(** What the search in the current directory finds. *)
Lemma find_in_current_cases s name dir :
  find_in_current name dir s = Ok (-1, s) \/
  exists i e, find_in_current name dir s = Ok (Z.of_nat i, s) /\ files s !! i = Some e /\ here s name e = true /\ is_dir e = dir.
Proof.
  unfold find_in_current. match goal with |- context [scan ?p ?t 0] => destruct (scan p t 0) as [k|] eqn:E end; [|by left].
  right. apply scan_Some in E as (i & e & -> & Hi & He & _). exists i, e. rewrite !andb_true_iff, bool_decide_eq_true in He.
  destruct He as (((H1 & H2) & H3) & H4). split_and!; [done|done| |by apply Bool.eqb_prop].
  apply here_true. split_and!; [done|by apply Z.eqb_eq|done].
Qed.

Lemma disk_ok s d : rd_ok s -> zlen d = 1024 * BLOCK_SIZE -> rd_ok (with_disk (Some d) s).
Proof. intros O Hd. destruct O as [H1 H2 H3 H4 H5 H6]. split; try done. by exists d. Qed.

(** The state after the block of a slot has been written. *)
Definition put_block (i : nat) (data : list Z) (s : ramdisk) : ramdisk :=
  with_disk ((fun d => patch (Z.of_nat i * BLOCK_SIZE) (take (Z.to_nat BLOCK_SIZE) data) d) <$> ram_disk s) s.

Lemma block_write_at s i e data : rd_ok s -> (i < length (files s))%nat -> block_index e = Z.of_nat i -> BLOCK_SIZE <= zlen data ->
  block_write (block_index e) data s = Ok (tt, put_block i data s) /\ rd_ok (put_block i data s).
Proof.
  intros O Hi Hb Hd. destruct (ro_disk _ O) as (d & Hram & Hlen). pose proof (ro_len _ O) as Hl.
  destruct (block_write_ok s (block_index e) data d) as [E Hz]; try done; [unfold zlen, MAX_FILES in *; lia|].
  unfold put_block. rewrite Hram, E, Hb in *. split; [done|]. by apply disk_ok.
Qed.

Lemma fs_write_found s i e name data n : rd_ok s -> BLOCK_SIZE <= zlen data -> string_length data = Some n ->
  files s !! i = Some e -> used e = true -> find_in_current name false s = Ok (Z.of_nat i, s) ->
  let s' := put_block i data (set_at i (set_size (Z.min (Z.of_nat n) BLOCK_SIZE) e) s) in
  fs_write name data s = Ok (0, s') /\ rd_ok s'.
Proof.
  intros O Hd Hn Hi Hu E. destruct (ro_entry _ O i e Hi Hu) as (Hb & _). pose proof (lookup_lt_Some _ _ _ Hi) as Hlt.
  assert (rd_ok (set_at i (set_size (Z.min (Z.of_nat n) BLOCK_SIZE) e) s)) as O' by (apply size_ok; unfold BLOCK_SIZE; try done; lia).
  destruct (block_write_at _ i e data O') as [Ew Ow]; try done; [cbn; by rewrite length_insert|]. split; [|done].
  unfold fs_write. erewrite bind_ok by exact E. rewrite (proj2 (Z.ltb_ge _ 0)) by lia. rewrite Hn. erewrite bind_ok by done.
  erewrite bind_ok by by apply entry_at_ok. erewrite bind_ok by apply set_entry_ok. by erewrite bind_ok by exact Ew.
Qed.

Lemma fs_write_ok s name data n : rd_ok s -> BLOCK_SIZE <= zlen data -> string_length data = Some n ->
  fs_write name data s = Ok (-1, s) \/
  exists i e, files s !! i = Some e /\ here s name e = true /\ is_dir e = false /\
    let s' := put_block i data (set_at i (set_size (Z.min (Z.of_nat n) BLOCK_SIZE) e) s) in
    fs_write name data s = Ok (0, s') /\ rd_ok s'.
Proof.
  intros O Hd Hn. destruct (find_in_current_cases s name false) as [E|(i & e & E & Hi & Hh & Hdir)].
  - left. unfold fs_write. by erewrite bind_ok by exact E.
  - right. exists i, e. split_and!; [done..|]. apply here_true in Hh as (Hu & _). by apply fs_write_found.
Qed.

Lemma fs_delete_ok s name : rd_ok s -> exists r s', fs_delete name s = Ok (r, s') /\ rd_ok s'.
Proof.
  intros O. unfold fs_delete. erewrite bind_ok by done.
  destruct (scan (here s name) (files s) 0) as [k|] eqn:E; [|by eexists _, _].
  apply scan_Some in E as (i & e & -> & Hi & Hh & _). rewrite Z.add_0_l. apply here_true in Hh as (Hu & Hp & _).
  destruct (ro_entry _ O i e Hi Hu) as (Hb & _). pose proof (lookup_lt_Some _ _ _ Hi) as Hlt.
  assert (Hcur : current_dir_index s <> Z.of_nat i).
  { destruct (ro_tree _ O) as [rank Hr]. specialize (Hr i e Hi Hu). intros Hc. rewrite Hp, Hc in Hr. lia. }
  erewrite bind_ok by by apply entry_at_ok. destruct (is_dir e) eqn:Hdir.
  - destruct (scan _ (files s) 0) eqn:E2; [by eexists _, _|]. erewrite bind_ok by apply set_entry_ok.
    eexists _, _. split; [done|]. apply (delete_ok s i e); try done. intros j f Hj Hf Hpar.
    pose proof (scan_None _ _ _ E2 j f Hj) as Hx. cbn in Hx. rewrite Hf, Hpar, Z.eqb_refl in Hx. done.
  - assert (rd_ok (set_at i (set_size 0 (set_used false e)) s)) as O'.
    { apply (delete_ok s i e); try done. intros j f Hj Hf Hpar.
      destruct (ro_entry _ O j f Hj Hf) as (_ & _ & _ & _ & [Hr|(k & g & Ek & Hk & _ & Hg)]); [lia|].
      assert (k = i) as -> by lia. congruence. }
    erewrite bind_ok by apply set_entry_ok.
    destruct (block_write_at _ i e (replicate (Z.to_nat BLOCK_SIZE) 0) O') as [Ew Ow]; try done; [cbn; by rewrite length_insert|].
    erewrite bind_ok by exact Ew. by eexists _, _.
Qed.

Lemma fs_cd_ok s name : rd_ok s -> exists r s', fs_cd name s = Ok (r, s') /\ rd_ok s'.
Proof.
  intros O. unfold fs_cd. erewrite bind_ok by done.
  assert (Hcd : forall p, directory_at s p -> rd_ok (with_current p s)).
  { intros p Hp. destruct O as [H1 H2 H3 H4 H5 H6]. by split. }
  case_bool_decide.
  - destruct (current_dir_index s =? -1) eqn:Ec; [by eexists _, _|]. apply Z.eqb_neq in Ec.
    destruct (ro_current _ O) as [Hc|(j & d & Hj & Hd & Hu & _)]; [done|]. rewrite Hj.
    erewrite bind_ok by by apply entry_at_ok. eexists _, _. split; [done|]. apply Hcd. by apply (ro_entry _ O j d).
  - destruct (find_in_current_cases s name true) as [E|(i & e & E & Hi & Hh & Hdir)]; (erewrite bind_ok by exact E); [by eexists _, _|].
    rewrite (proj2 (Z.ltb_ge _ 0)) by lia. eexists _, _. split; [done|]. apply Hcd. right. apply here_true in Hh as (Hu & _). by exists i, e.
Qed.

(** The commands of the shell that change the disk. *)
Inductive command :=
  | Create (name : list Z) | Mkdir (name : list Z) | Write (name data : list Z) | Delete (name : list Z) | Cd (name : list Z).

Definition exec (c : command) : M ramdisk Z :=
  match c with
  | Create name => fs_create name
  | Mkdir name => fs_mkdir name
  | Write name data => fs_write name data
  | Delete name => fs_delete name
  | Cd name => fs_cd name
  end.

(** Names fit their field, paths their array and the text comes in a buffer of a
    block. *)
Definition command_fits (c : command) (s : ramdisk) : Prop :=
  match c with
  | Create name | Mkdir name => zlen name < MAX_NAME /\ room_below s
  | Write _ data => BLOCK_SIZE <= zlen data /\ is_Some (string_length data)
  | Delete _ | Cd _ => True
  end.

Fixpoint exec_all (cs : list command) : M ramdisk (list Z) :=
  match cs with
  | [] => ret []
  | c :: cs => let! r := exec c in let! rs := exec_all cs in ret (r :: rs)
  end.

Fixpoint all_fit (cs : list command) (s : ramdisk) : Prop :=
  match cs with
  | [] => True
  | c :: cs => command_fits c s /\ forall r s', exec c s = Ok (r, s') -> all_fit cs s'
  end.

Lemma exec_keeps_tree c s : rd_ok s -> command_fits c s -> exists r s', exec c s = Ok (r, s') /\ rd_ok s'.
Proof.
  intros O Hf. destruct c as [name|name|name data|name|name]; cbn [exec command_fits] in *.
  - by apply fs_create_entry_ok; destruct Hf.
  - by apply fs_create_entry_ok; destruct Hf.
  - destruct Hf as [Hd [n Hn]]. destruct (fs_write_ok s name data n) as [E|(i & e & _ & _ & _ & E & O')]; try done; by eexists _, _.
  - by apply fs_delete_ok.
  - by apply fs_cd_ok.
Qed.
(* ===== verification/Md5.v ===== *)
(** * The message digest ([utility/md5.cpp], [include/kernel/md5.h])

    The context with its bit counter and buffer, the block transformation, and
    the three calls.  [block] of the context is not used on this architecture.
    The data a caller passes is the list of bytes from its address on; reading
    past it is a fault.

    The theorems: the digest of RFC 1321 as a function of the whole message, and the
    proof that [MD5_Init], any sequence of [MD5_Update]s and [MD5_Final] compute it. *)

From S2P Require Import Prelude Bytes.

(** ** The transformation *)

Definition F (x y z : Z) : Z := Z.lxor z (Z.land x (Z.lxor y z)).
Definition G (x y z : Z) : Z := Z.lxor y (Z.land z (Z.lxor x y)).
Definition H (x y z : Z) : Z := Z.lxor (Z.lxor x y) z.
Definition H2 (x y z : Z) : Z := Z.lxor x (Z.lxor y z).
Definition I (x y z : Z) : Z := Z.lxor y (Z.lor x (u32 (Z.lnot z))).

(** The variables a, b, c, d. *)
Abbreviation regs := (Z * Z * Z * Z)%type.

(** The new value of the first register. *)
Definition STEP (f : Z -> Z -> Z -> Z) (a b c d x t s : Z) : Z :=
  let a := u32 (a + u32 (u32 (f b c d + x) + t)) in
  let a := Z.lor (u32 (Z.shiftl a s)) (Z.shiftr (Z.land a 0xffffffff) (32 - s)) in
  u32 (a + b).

What is needed |
Check every line of the data above for the string "forall", and copy those that have it.

Written solution |
  assert (Hcd : forall p, directory_at s p -> rd_ok (with_current p s)).
  | c :: cs => command_fits c s /\ forall r s', exec c s = Ok (r, s') -> all_fit cs s'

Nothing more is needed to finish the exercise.